We expose a React hook that works similarly to AsyncLocaleData

import { IntlProvider } from 'react-intl';
import { useAsyncLocaleData } from '@commercetools-frontend/i18n';
const Application = (props) => {
const { isLoading, locale, messages } = useAsyncLocaleData({
locale: props.locale,
applicationMessages: loadMessages,
});
if (isLoading) return null;
return (
<IntlProvider locale={locale} messages={messages}>
...
</IntlProvider>
);
};

Generating translation files

The intl messages defined in your React components must be extracted into the core.json source file.

This file contains a key-value map of the translation messages id and value.

Extracting translation messages

This can be achieved by executing the command included in the mc-scrpts CLI tool.

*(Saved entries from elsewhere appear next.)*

(** [dev/core/service_manager/infrastructure/sm_registry.c:153-210 sm_registry_add]
    [alive pid] is [kill (pid, 0) == 0 || errno != ESRCH]; [t1] and [t2] are the
    two clock readings. *)
Definition sm_registry_add (alive : Z -> bool) (t1 t2 : Z) (e : option service_entry_t)
    (s : registry_state) : Z * registry_state :=
  match e with
  | None => (SM_ERR_INVALID, s)
  | Some e =>
      if negb (name_is_valid (name e)) then (SM_ERR_INVALID, s)
      else
        let existing := hash_find s (name e) in
        if (0 <=? existing) && alive (pid (registry s !!! Z.to_nat existing))
        then (SM_ERR_EXISTS, s)
        else
          let s1 := if 0 <=? existing then remove_at s (name e) (Z.to_nat existing) else s in
          if Nat.leb SM_MAX_SERVICES (registry_count s1) then (SM_ERR_FULL, s1)
          else (SM_OK, insert_entry s1 e t1 t2)
  end.

(** [dev/core/service_manager/infrastructure/sm_registry.c:224-233 sm_registry_find]
    The pointer returned is the index of the element it points to. *)
Definition sm_registry_find (nm : option string) (s : registry_state) : option nat :=
  match nm with
  | None => None
  | Some nm => let idx := hash_find s nm in if idx <? 0 then None else Some (Z.to_nat idx)
  end.

(** [dev/core/service_manager/infrastructure/sm_registry.c:417-433 sm_registry_find_copy] *)
Definition sm_registry_find_copy (nm : option string) (out : bool) (s : registry_state)
    : Z * option service_entry_t :=
  match nm with
  | None => (SM_ERR_INVALID, None)
  | Some nm =>
      if negb out then (SM_ERR_INVALID, None)
      else let idx := hash_find s nm in
           if idx <? 0 then (SM_ERR_NOT_FOUND, None)
           else (SM_OK, Some (registry s !!! Z.to_nat idx))
  end.

Definition set_entry (s : registry_state) (idx : nat) (e : service_entry_t) : registry_state :=
  mk_reg (<[idx := e]> (registry s)) (registry_count s) (hash_pool s) (hash_pool_used s)
         (hash_table s).

(** [dev/core/service_manager/infrastructure/sm_registry.c:256-266
    sm_registry_update_status, the stores] *)
Definition entry_set_status (e : service_entry_t) (st : service_status_t) (now : Z)
    : service_entry_t :=
  mk_entry (name e) (socket_path e) (ring_name e) (pid e) (uid e) (gid e)
    (registered_at e) (tier e) (health_status e) (request_count e) st (last_heartbeat e)
    (if decide (st = SERVICE_CRASHED) then now else last_crash_time e)
    (if decide (st = SERVICE_CRASHED) then i32 (restart_count e + 1) else restart_count e).

(** [dev/core/service_manager/infrastructure/sm_registry.c:237-274
    sm_registry_update_status] *)
Definition sm_registry_update_status (nm : option string) (st : service_status_t) (now : Z)
    (s : registry_state) : Z * registry_state :=
  match nm with
  | None => (SM_ERR_INVALID, s)
  | Some nm =>
      let idx := hash_find s nm in
      if idx <? 0 then (SM_ERR_NOT_FOUND, s)
      else let i := Z.to_nat idx in
           (SM_OK, set_entry s i (entry_set_status (registry s !!! i) st now))
  end.

Definition entry_heartbeat (e : service_entry_t) (now : Z) : service_entry_t :=
  mk_entry (name e) (socket_path e) (ring_name e) (pid e) (uid e) (gid e)
    (registered_at e) (tier e) (health_status e) (request_count e) SERVICE_RUNNING now
    (last_crash_time e) (restart_count e).

(** [dev/core/service_manager/infrastructure/sm_registry.c:278-302
    sm_registry_update_heartbeat] *)
Definition sm_registry_update_heartbeat (nm : option string) (now : Z) (s : registry_state)
    : Z * registry_state :=
  match nm with
  | None => (SM_ERR_INVALID, s)
  | Some nm =>
      let idx := hash_find s nm in
      if idx <? 0 then (SM_ERR_NOT_FOUND, s)
      else let i := Z.to_nat idx in
           (SM_OK, set_entry s i (entry_heartbeat (registry s !!! i) now))
  end.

mc-scripts extract-intl [options]

Translation sync

We use Transifex as our localization platform.

Messages included in the core.json source file, which are pushed/merged to the main branch, are synced using the Transifex Github Integration.

Reviewed translations are automatically pushed back by the Transifex Bot using a Pull Request.